Spoof the geolocation

Right away, the teleporation method runs into an obstacle:Facebook knows the lat/long coordinates of every location of Places, and won’t let you check in to a place unless your own coordinates match it. Since traveling around the city is not really practical, one must thus figure out a way to “spoof” one’s location.

Here’s where the security comes in.. Like I mentioned above, Facebook has no way to impartially know your location. Instead, it relies on asking your computer or phone to analyze data from any onboard location sensors, and report back a latitude and longitude, plus margin of error.Here’s the thing, though:the geolocation protocol is specifically designed to function with a variety of data sources–Wifi positioning, cell towers, GPS–and present the same results regardless of what method was used. This “black box” method means that a device requesting its position will usually just harvest all the available data, then send it to a “location provider”(usually Google or Apple) which then replies with a lat/lon pair. Facebook doesn’t know who the location provider is, or how it determined your location.
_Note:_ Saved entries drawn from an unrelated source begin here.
(** * redash: the "Microsoft SQL Server - Multiple Datasources" query runner

    A shallow embedding of [redash/query_runner/mssql_all_datasources.py]
    and the properties of its type table, of the single-target executor
    [run_query_on_datasource], of the fan-out loop of [run_query] and of
    the schema fold of [_get_tables].

    Python control flow (exceptions, [try]/[except]/[finally], local
    variables that may be unbound) is written in a small monad [Py] that
    threads the locals of the running function and records every call
    that leaves the module (driver calls, logging) in a trace. *)

From Stdlib Require Import ZArith String List Lia.
From stdpp Require Import base option list gmap strings fin_maps pretty.

Local Open Scope string_scope.
Local Open Scope list_scope.

(** ** Python values *)

Module Py.

(** Scalars that travel in result rows.  [VUuid] is a [uuid.UUID], the one
    value [MSSQLJSONEncoder.default] renders itself (as [str(o)]); the
    scalars left to the parent [JSONEncoder] of [redash.utils] (floats,
    decimals, dates) are not part of this value model. *)
Inductive scalar :=
| VNone
| VBool (b : bool)
| VInt (z : Z)
| VStr (s : string)
| VUuid (s : string).

(** Objects found in the [args] tuple of a driver exception. *)
#[local] Set Warnings "-register-all".
Inductive pyobj :=
| ONone
| OInt (z : Z)
| OStr (s : string)
| OTuple (items : list pyobj).

(** The exception classes the module raises, catches or lets through.
    [KeyboardInterrupt] and [SystemExit] derive from [BaseException] only;
    every other class derives from [Exception]. *)
Inductive exn :=
| PymssqlError (args : list pyobj)
| KeyboardInterrupt
| SystemExit
| UnboundLocalError (var : string)
| IndexError
| TypeError
| KeyError (key : string)
| PyException (msg : string)
| OtherException (descr : string).

Definition is_Exception (e : exn) : bool :=
  match e with
  | KeyboardInterrupt | SystemExit => false
  | _ => true
  end.

Inductive outcome (A : Type) :=
| Ret (a : A)
| Raise (e : exn).
Arguments Ret {A} a.
Arguments Raise {A} e.

Definition returned {A} (o : outcome A) : bool :=
  match o with Ret _ => true | Raise _ => false end.

(** [str(x)], as used by [u'{}'.format(x)]. *)
Definition py_str (v : scalar) : string :=
  match v with
  | VNone => "None"
  | VBool true => "True"
  | VBool false => "False"
  | VInt z => pretty z
  | VStr s => s
  | VUuid s => s
  end.

(** [a == b] on scalars: booleans are the integers 0 and 1. *)
Definition as_int (v : scalar) : option Z :=
  match v with
  | VBool b => Some (if b then 1 else 0)%Z
  | VInt z => Some z
  | _ => None
  end.

Definition py_eq (a b : scalar) : bool :=
  match a, b with
  | VNone, VNone => true
  | VStr s, VStr t => String.eqb s t
  | VUuid s, VUuid t => String.eqb s t
  | _, _ =>
      match as_int a, as_int b with
      | Some x, Some y => Z.eqb x y
      | _, _ => false
      end
  end.

(** The key under which a dict files a scalar: [True] and [1] (and [False]
    and [0]) hash and compare alike. *)
Definition dict_key (v : scalar) : scalar :=
  match v with
  | VBool b => VInt (if b then 1 else 0)
  | _ => v
  end.

(** [t[i]] on the [args] tuple of an exception. *)
Definition tuple_getitem (t : list pyobj) (i : nat) : outcome pyobj :=
  match nth_error t i with
  | Some x => Ret x
  | None => Raise IndexError
  end.

(** [x[i]] on an arbitrary object: tuples and strings are indexable. *)
Definition obj_getitem (x : pyobj) (i : nat) : outcome pyobj :=
  match x with
  | OTuple items => tuple_getitem items i
  | OStr s =>
      match String.get i s with
      | Some c => Ret (OStr (String c EmptyString))
      | None => Raise IndexError
      end
  | ONone | OInt _ => Raise TypeError
  end.

(** [dict(pairs)]: a later pair overwrites an earlier one with the same
    key. *)
Definition py_dict {V} (pairs : list (string * V)) : gmap string V :=
  foldl (λ m kv, <[kv.1 := kv.2]> m) ∅ pairs.

(** [d[k]] on a dict with string keys. *)
Definition dict_getitem {V} (d : gmap string V) (k : string) : outcome V :=
  match d !! k with
  | Some v => Ret v
  | None => Raise (KeyError k)
  end.

End Py.
Export Py.

Global Instance scalar_eq_dec : EqDecision scalar.
Proof. solve_decision. Defined.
So, why not write your own location provider?

 

This is, in fact, exactly what I did. locationhelper.pde(attached) is a Processing program that can generate a file containing a moving spoofed geolocation point. When configured correctly, Firefox(and Facebook) will believe the spoofed data completely. locationHelper is designed to “scan” an area by moving the simulated position back and forth.

 

Connect to touch.facebook.com

Right away, we run into a stumbling block:Facebook Places doesn’t work on the standard version of Facebook, only on the apps for mobile phones. Luckily, Facebook’s phone site, touch.facebook.com, supports Places and also isn’t too picky about what connects to it. In other words, you can simulate a mobile phone from a computer simply by adding “touch” in the URL. For my proof-of-concept, I also used Firefox’s User Agent Switcher to make it pretend to be a mobile Safari browser.

3.Automatically check in to every nearby place, and capture the people here now data.
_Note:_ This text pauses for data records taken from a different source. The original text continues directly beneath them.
(** C6: [ListDir(path)] returns, sorted ascending and without duplicates,
    the first segments of the keys under the path whose remainder holds a
    further separator, all of them elements of [List(path)], whenever no
    key equals the path; when a key equals the path it panics as [List]
    does. *)
Theorem ListDir_children_or_panic (s : Store) (path : string) (kvs : KVPairs) :
  kvs ≡ₚ range_order s ->
  ((exists kv, kv ∈ range_order s /\ Key kv = path) ->
     ListDir_on kvs path = Panics) /\
  ((forall kv, kv ∈ range_order s -> Key kv <> path) ->
     ListDir_on kvs path = Returns (ListDir_spec s path) /\
     List_on kvs path = Returns (List_spec s path) /\
     StronglySorted String.le (ListDir_spec s path) /\
     NoDup (ListDir_spec s path) /\
     (forall x, x ∈ ListDir_spec s path <->
        exists kv, kv ∈ range_order s /\ HasPrefix (Key kv) path = true /\
          Contains_slash (remainder path (Key kv)) = true /\
          first_segment path (Key kv) = x) /\
     (forall x, x ∈ ListDir_spec s path -> x ∈ List_spec s path)).
Proof.
  intros Hperm. rewrite (ListDir_on_cases s), (List_on_cases s) by done. split.
  - intros Hex%key_is_path_Exists. by rewrite decide_True.
  - intros Hno%key_is_path_none. rewrite !decide_False by done.
    assert (forall x, x ∈ ListDir_spec s path <->
      exists kv, kv ∈ range_order s /\ HasPrefix (Key kv) path = true /\
        Contains_slash (remainder path (Key kv)) = true /\
        first_segment path (Key kv) = x) as Hin.
    { intros x. unfold ListDir_spec. rewrite segments_of_spec.
      repeat setoid_rewrite list_elem_of_filter. unfold under, has_child.
      split.
      - intros (kv & [Hc [Hp Hkv]] & Hseg). by exists kv.
      - intros (kv & Hkv & Hp & Hc & Hseg). by exists kv. }
    split; [done|]. split; [done|]. unfold ListDir_spec at 1 2.
    split; [apply segments_of_sorted|]. split; [apply segments_of_sorted|].
    split; [done|].
    intros x (kv & Hkv & Hp & _ & Hseg)%Hin. unfold List_spec.
    apply segments_of_spec. exists kv. split; [|done].
    by apply list_elem_of_filter.
Qed.

Lemma ListDir_children_or_panic_witness :
  ListDir_on (range_order (Set_ (Set_ New "/app/db/host" "h") "/app/db" "x"))
    "/app/db" = Panics.
Proof.
  refine (proj1 (ListDir_children_or_panic
    (Set_ (Set_ New "/app/db/host" "h") "/app/db" "x") "/app/db" _
    (reflexivity _)) _).
  exists (mkKVPair "/app/db" "x"). split; [|reflexivity].
  apply elem_of_range_order. exists "/app/db". reflexivity.
Defined.

(** The examples of the specification. *)
Example List_examples :
  let app := Set_ (Set_ (Set_ New "/app/db/host" "h") "/app/db/port" "p")
               "/app/cache/ttl" "t" in
  List app "/app" = Returns ["cache"; "db"] /\
  ListDir app "/app" = Returns ["cache"; "db"] /\
  List (Set_ app "/app/standalone" "s") "/app"
    = Returns ["cache"; "db"; "standalone"] /\
  ListDir (Set_ app "/app/standalone" "s") "/app" = Returns ["cache"; "db"] /\
  List app "/nothing" = Returns [] /\
  List app "/ap" = Returns [""] /\
  List (Set_ New "/ab/c" "1") "/a" = Returns [""] /\
  List (Set_ New "/abc/d" "1") "/a" = Returns ["c"].
Proof. repeat split; vm_compute; reflexivity. Qed.

(** ** Concurrent calls *)
Module ConcFacts.
Import Conc.

Lemma init_lookup (s : Store) (cs : list call) i c :
  cs !! i = Some c -> calls (init s cs) !! i = Some (c, Calling).
Proof. intros H. unfold init. simpl. by rewrite list_lookup_fmap, H. Qed.

(** The two steps that take a call from its entry to the access of the
    map, with the receiver as declared: the copy of the store brings a
    mutex of its own, at a fresh address, in the state of the caller's. *)
Lemma enter_by_value st i c :
  calls st !! i = Some (c, Calling) ->
  locks st !! 0 = Some unlocked ->
  exists st',
    rtc (step declared) st st' /\
    calls st' = <[i := (c, AtMap (length (locks st)))]> (calls st) /\
    locks st' !! 0 = Some unlocked /\
    shared st' = shared st.
Proof.
  intros Hi H0.
  set (l := length (locks st)).
  set (st1 := mkState (locks st ++ [unlocked]) (shared st)
                (<[i := (c, AtLock l)]> (calls st))).
  assert (step declared st st1) as Hstep1 by (by apply step_copy).
  assert (calls st1 !! i = Some (c, AtLock l)) as Hi1.
  { simpl. apply list_lookup_insert_eq. by eapply lookup_lt_Some. }
  assert (locks st1 !! l = Some unlocked) as Hl1.
  { simpl. unfold l. by rewrite lookup_app_r, Nat.sub_diag by lia. }
  assert (0 < l) as Hpos by (unfold l; by eapply lookup_lt_Some).
  destruct (writes c) eqn:Hw.
  - eexists. split.
    { eapply rtc_l; [exact Hstep1|]. eapply rtc_l; [|apply rtc_refl].
      by apply (step_Lock declared st1 i c l). }
    simpl. split; [by rewrite list_insert_insert_eq|]. split; [|done].
    rewrite list_lookup_insert_ne by lia. by rewrite lookup_app_l by lia.
  - eexists. split.
    { eapply rtc_l; [exact Hstep1|]. eapply rtc_l; [|apply rtc_refl].
      by apply (step_RLock declared st1 i c l 0). }
    simpl. split; [by rewrite list_insert_insert_eq|]. split; [|done].
    rewrite list_lookup_insert_ne by lia. by rewrite lookup_app_l by lia.
Qed.

(** C10: with the receiver [(s Store)] that store.go declares, the
    lock does not order the calls: whenever a [Set] or [Del] runs
    beside any other call on the same store, there is an interleaving
    in which both stand before their access to the shared map at once,
    each holding the mutex of its own copy: a data race. *)
Theorem race_by_value (s : Store) (cs : list call) (i j : nat) (c1 c2 : call) :
  i <> j ->
  cs !! i = Some c1 ->
  cs !! j = Some c2 ->
  writes c1 = true ->
  exists st, rtc (step declared) (init s cs) st /\ race st.
Proof.
  intros Hij Hi Hj Hw.
  destruct (enter_by_value (init s cs) i c1) as (st1 & Hrun1 & Hc1 & Hl1 & _);
    [by apply init_lookup|done|].
  destruct (enter_by_value st1 j c2) as (st2 & Hrun2 & Hc2 & _ & _).
  { rewrite Hc1, list_lookup_insert_ne by done. by apply init_lookup. }
  { done. }
  exists st2. split; [by etrans|].
  exists i, j, c1, c2, (length (locks (init s cs))), (length (locks st1)).
  split; [done|]. rewrite Hc2, Hc1. split; [|split; [|done]].
  - rewrite list_lookup_insert_ne by done. apply list_lookup_insert_eq.
    apply lookup_lt_Some with (c1, Calling). by apply init_lookup.
  - apply list_lookup_insert_eq. rewrite length_insert.
    apply lookup_lt_Some with (c2, Calling). by apply init_lookup.
Qed.

Lemma race_by_value_witness :
  exists st,
    rtc (step declared) (init New [CallSet "/a" "1"; CallGet "/a"]) st /\
    race st.
Proof.
  apply (race_by_value New [CallSet "/a" "1"; CallGet "/a"] 0 1
           (CallSet "/a" "1") (CallGet "/a")); [lia|reflexivity..].
Defined.

(** *** The same calls through a pointer receiver

    The lock as such is sound: were the methods declared on [*Store],
    every call would lock the one mutex of the caller's store and no
    interleaving would reach a race.  The race above comes from the
    copy of the mutex alone. *)

Lemma holders_insert w ts i t t' :
  ts !! i = Some t ->
  holders w (<[i := t']> ts) + holds w t = holders w ts + holds w t'.
Proof.
  unfold holders. revert i. induction ts as [|t0 ts IH]; intros [|i] Hi;
    simplify_eq/=; [lia|].
  specialize (IH i Hi). lia.
Qed.

Lemma holders_two w ts i j a b :
  i <> j -> ts !! i = Some a -> ts !! j = Some b ->
  holds w a + holds w b <= holders w ts.
Proof.
  intros Hij Hi Hj.
  pose proof (holders_insert w ts i a (a.1, Calling) Hi) as H1.
  assert (<[i := (a.1, Calling)]> ts !! j = Some b) as Hj'
    by (by rewrite list_lookup_insert_ne).
  pose proof (holders_insert w _ j b (b.1, Calling) Hj') as H2.
  simpl in H1, H2. lia.
Qed.

Lemma lock_inv_init (s : Store) (cs : list call) : lock_inv (init s cs).
Proof.
  exists unlocked. split; [done|]. simpl. split.
  - apply Forall_fmap, Forall_true. done.
  - unfold holders. rewrite <- !list_fmap_compose.
    split; induction cs as [|c cs IH]; simpl; auto.
Qed.

Ltac count_holders Hi new :=
  let Ht := fresh "Ht" in let Hf := fresh "Hf" in
  pose proof (holders_insert true _ _ _ new Hi) as Ht;
  pose proof (holders_insert false _ _ _ new Hi) as Hf;
  simpl in Ht, Hf.

Lemma lock_inv_step st st' :
  lock_inv st -> step ByPointer st st' -> lock_inv st'.
Proof.
  intros (mu & Hlocks & Hzero & Hmu) Hstep.
  assert (forall i c p, calls st !! i = Some (c, p) -> at_zero (c, p)) as Hat.
  { intros i c p Hi. rewrite Forall_forall in Hzero. apply Hzero.
    by eapply list_elem_of_lookup_2. }
  inversion Hstep as
    [? i c mu0 Hr Hi H0|? i c Hr Hi|? i c l Hi Hw Hl|? i c l n Hi Hw Hl
    |? i c l Hi|? i c l Hi Hw|? i c l n Hi Hw Hl]; subst; try done;
    try (pose proof (Hat _ _ _ Hi) as Hz; unfold at_zero in Hz; simpl in Hz;
         subst l);
    unfold lock_inv; simpl.
  - exists mu. split; [done|]. split; [by apply Forall_insert|].
    count_holders Hi (c, AtLock 0).
    revert Hmu. destruct (writer mu); intros Hmu; lia.
  - rewrite Hlocks in Hl |- *. simplify_eq/=.
    exists (mkRWMutex true 0). split; [done|].
    split; [by apply Forall_insert|]. simpl in *.
    count_holders Hi (c, AtMap 0). rewrite Hw in *. simpl in *. lia.
  - rewrite Hlocks in Hl |- *. simplify_eq/=.
    exists (mkRWMutex false (S n)). split; [done|].
    split; [by apply Forall_insert|]. simpl in *.
    count_holders Hi (c, AtMap 0). rewrite Hw in *. simpl in *. lia.
  - exists mu. split; [done|]. split; [by apply Forall_insert|].
    count_holders Hi (c, AtUnlock 0).
    revert Hmu. destruct (writer mu); intros Hmu; lia.
  - rewrite Hlocks. exists unlocked. split; [done|].
    split; [by apply Forall_insert|]. simpl.
    count_holders Hi (c, Returned). rewrite Hw in *. simpl in *.
    revert Hmu. destruct (writer mu); intros Hmu; lia.
  - rewrite Hlocks in Hl |- *. simplify_eq/=.
    exists (mkRWMutex false n). split; [done|].
    split; [by apply Forall_insert|]. simpl in *.
    count_holders Hi (c, Returned). rewrite Hw in *. simpl in *. lia.
Qed.

Lemma lock_inv_no_race st : lock_inv st -> ~ race st.
Proof.
  intros (mu & _ & _ & Hmu) (i & j & c1 & c2 & l1 & l2 & Hij & Hi & Hj & Hw).
  pose proof (holders_two true _ i j _ _ Hij Hi Hj) as Ht.
  pose proof (holders_two false _ i j _ _ Hij Hi Hj) as Hf.
  simpl in Ht, Hf. rewrite Hw in Ht, Hf. simpl in Ht, Hf.
  revert Hmu. destruct (writer mu); intros Hmu;
    destruct (writes c2); simpl in *; lia.
Qed.

(** No interleaving of calls that share the mutex reaches a race. *)
Lemma no_race_by_pointer (s : Store) (cs : list call) st :
  rtc (step ByPointer) (init s cs) st -> ~ race st.
Proof.
  intros Hrun. apply lock_inv_no_race.
  revert st Hrun. apply rtc_ind_r; [apply lock_inv_init|].
  intros st st' _ Hstep Hinv. by eapply lock_inv_step.
Qed.

End ConcFacts.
With our fake location provider simulating movement, all that’s required for this step is to write a  small script for Firefox that will automatically hit the “check in” button every few seconds, then extract the list of “people here now”. Since this information is presented in a standard Facebook “people list” format, it’s fairly easy to read it and save it to a file, along with the name of the place.

 

4Analyze the loot

Once your database is built up, a malicious user could do a number of things with it, including:

ould allow an attacker to:

  • Stalking a user by creating a database of all checkins within a given area, then querying the database to obtain semi-real-time and historical data on the user’s checkins
  • Identifying potential victims for robbery or vandalism by identifying users who are a significant distance from their home(similar to pleaserobme.com)
  • Collecting aggregate data for sociological or basic demographic research
  • Compiling a database of check-ins in a geographically wide set of “regions of interest”(gambling sites, bars, etc) and determine whether a given person had ever checked in at any of the monitored locations

 

Yeah, scary.

So is it fixed?

Mostly.

Facebook has now successfully beefed up their anti-scraping system, which means that the proof-of-concept I developed now does not work. So to the best of my knowledge, there is currently no code capable of actually performing this attack.Does that mean it’s absolutely safe?

Not really.

The problem is, essentially, that the existence of a “people here now” feature creates what’s known in the security world as an “analog hole”. The problem is this:if the system allows users to see the list of people at their location, then by definition it’s also possible for an automated system to access it. At some point, regardless of how much anti-scraping you have, the fact that the data exists and is actively transmitted to users means that it’s not completely secure(facebook had anti-scraping protection before I write the proof-of-concept–it just didn’t prevent the attack)

 

So the take-away message is basically, turn off People here now(you can find directions here), unless you have some specific purpose that you absolutely need it for.